As long as blacks commit crime in numbers wildly disproportionate to their representation in the population, police data are going to show higher involvement with blacks than with whites. According to victims and witnesses, blacks committed 68.5 percent of all murders, rapes, robberies, and assaults in New York last year, though they are only 24 percent of the city’s population. Whites, who make up 34.5 percent of New Yorkers, committed 5.3 percent of those crimes. Blacks are nearly 13 times more likely to commit violent crimes than whites.
In light of this massive disparity in crime rates, the police stop-and-frisk data are not just reasonable but inevitable. Last year, 55 percent of police stops were of blacks—a proportion far below the 68.5 percent of violent crime that blacks commit—while 11 percent of stops were of whites, nearly double their 5.3 percent contribution to violent crime.
There are two reasons that the high black crime rate affects the chance that black men will be stopped in greater numbers than whites. First, the NYPD focuses its resources where crime is highest, and that is in black neighborhoods. In recent years, the NYPD has saturated high-crime areas with rookie cops, whose job is to intervene in crime early by stopping suspects. (It isn’t just the NYPD that wants more cops in those neighborhoods; their law-abiding minority residents constantly beg the department for more police protection.)

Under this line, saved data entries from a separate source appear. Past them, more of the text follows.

Lemma insert_into_ancestors_ok path : forall t root H h c lo hi L R F k c2 lsA FA lsB FB,
  ctx K (view t) root H path h c lo hi L R F ->
  tree K (view t) h lo (Some k) c lsA FA -> tree K (view t) h (Some k) hi c2 lsB FB ->
  F ## FA -> F ## FB -> FA ## FB -> sep_fits K (k, c) -> longest K <= 353 ->
  root_page_id t = root -> room (pager t) (Datatypes.S (length path)) ->
  exists t' H' F', insert_into_ancestors crc32 (rev path) c k c2 t = (t', Ok tt) /\
    tree K (view t') H' None None (root_page_id t') (L ++ lsA ++ lsB ++ R) F' /\
    grown t t' (F ∪ FA ∪ FB) F' /\ rightmost_leaf t' = rightmost_leaf t.
Proof.
  induction path as [|id path IH] using rev_ind;
    intros t root H h c lo hi L R F k c2 lsA FA lsB FB Hc TA TB D1 D2 D3 Hk HK Hroot Hroom.
  { inversion Hc; subst; [|by destruct path..]. rewrite app_nil_r, (left_id_L ∅ (∪)).
    destruct (new_root_ok t h _ lsA FA c2 lsB FB k _ TA TB D3 Hk HK Hroom) as (t' & F' & E & T & G & C).
    by exists t', (Datatypes.S h), F'. }
  destruct (ctx_pending _ _ _ _ _ _ _ _ _ _ _ _ _ _ _ _ _ _ _ Hc TA TB D1 D2 D3 Hk)
    as (p & i & seps & right & seps' & right' & lo' & mid & hi' & lsS & FS & lsR & FR & L' & R' & F'
      & Hpd & EL & EF). rewrite <-EL.
  rewrite rev_app_distr. cbn [rev app insert_into_ancestors].
  destruct (bt_read_ok t id p (pd_page Hpd)) as (t1 & E1 & U1). rewrite (eff_bind_ok _ _ _ _ _ E1).
  pose proof (same_pages _ _ U1) as V1. rewrite <-V1 in Hpd.
  assert (Hroot1 : root_page_id t1 = root) by (by rewrite (same_root _ _ U1)).
  destruct (can_insert_interior p k) eqn:Ecan.
  - destruct (pending_insert _ _ _ _ _ _ _ _ _ _ _ _ _ _ _ _ _ _ _ _ _ _ _ _ _ Hpd Ecan)
      as (q & Eq & Hq). rewrite (eff_bind_lift _ _ _ _ Eq).
    destruct (settle_fits _ _ _ _ _ _ _ _ _ _ _ _ _ _ _ _ _ _ _ _ _ _ _ _ _ Hpd _ (eq_sym EF) q Eq Hq Hroot1)
      as (t2 & E2 & T2 & G2 & C2).
    exists t2, H, (F ∪ FA ∪ FB). split; [exact E2|]. split; [exact T2|]. split.
    + eapply grown_trans; [by apply grown_unchanged|done].
    + rewrite C2. apply (same_cache _ _ U1).
  - rewrite length_app, Nat.add_1_r in Hroom. apply (same_room _ _ U1) in Hroom.
    destruct (settle_split _ _ _ _ _ _ _ _ _ _ _ _ _ _ _ _ _ _ _ _ _ _ _ _ _ Hpd _ (eq_sym EF) _ HK Ecan Hroom)
      as (t2 & t3 & q1 & q2 & s & id2 & ls1 & G1 & ls2 & G2 & E2 & E3 & I1 & I2 & Hc3 & T1 & T2
        & X1 & X2 & X3 & X4 & X5 & X6 & X7 & X8 & X9).
    rewrite (eff_bind_ok _ _ _ _ _ E2), (eff_bind_ok _ _ _ _ _ E3), I1, I2.
    destruct (IH t3 root H _ id lo' hi' L' R' F' s id2 ls1 G1 ls2 G2 Hc3 T1 T2 X1 X2 X3 X5 HK)
      as (t4 & H' & F4 & E4 & T4 & Gr4 & C4); [congruence|done|].
    exists t4, H', F4. split; [exact E4|]. rewrite X4, <-(app_assoc ls1). split; [exact T4|]. split.
    + eapply grown_trans; [by apply grown_unchanged|]. by eapply grown_trans.
    + rewrite C4, X8. apply (same_cache _ _ U1).
Qed.

(** ** Splitting a leaf *)

(** The pages after the back link of the leaf [next] has been set to [n] *)
Definition relinked_pages (m : gmap Z bytes) (next n : Z) (m' : gmap Z bytes) : Prop :=
  (next = 0 /\ m' = m) \/
  (next <> 0 /\ exists p l q, m !! next = Some p /\ leaf_at p l /\ resealed (set_prev_leaf p n) q /\
     m' = <[next := q]> m).

Lemma relink_successor_ok t next n :
  next = 0 \/ (exists p l, view t !! next = Some p /\ leaf_at p l /\ lf_id l = next) -> u32_ok n ->
  exists t', relink_successor crc32 next n t = (t', Ok tt) /\
    relinked_pages (view t) next n (view t') /\ root_page_id t' = root_page_id t /\
    rightmost_leaf t' = rightmost_leaf t /\ (forall r, room (pager t) r -> room (pager t') r).
Proof.
  intros Hnext Hn. unfold relink_successor. destruct (Z.eqb_spec next 0) as [->|Hne].
  { exists t. split; [reflexivity|]. split; [by left|done]. }
  destruct Hnext as [?|(p & l & Hp & Hl & Hid)]; [done|]. cbn [negb].
  destruct (bt_read_ok t next p Hp) as (t1 & E1 & U1). rewrite (eff_bind_ok _ _ _ _ _ E1).
  rewrite (eff_bind_ok _ _ _ _ _ (type_of_ok _ _ _ (proj1 Hl))). rewrite bool_decide_true by done. cbn [negb].
  pose proof (set_prev_leaf_at p l n Hl Hn) as Hl'. remember (set_prev_leaf p n) as p' eqn:Ep'.
  pose proof (resealed_update_checksum crc32 p') as Hu.
  destruct (bt_write_ok t1 next (update_checksum crc32 p')) as (t2 & q & E2 & [Wv Ws Wr Wc Wm]).
  { rewrite (same_pages _ _ U1), Hp. by eexists. }
  { exact (leaf_at_len _ _ (leaf_at_resealed _ _ _ Hu Hl')). }
  { etrans; [exact (proj1 (proj2 (leaf_at_resealed _ _ _ Hu Hl')))|exact Hid]. }
  exists t2. split; [exact E2|]. split; [right; split; [done|]|].
  - exists p, l, q. do 2 (split; [assumption|]). rewrite <-Ep'. split; [by etrans|].
    by rewrite Wv, (same_pages _ _ U1).
  - rewrite Wr, Wc, (same_root _ _ U1), (same_cache _ _ U1). split; [done|]. split; [done|].
    intros r Hr. apply Wm. by apply (same_room _ _ U1).
Qed.

Lemma partition_point_fmap {A B} (f : A -> B) (q : B -> bool) l :
  partition_point (fun x => q (f x)) l = partition_point q (f <$> l).
Proof. induction l as [|x l IH]; [done|]. cbn. by rewrite IH. Qed.

Lemma entries_with_ok p es key value c :
  leaf_rep p es -> insertion_point es.*1 key c ->
  entries_with p key value = Ok (insert_entry c (key, value) es).
Proof.
  intros Hr Hc. unfold entries_with. rewrite (read_leaf_entries_rep _ _ Hr). cbn [mbind result_bind].
  pose proof (partition_point_fmap (fst : entry -> bytes) (fun k => bool_decide (blt k key)) es) as E.
  rewrite (partition_point_keys _ _ _ Hc) in E. by rewrite E.
Qed.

Second, because police officers are 13 times more likely to be searching for a black than for a white suspect for any given violent crime—based, again, on the victim’s own identification of his assailant (or, in the case of homicide, on that of witnesses)—their rate of stopping blacks, as they search for suspects, will be far higher than that for whites. So black men do face a higher chance of getting stopped in New York. The blame for that does not rest with the police, however; it rests with the criminal element within the black community that is terrorizing the hundreds of thousands of law-abiding minority New Yorkers.
If Sharpton really wanted to get the black stop rate down, he would be working day and night to bring the crime rate down. He would be telling young men to stay in school and to marry the mothers of their children, so that boys do not grow up without fathers. He would be demonizing criminals, not the police. Until that happens, New Yorkers should regard his concern for the well-being of the black community with skepticism.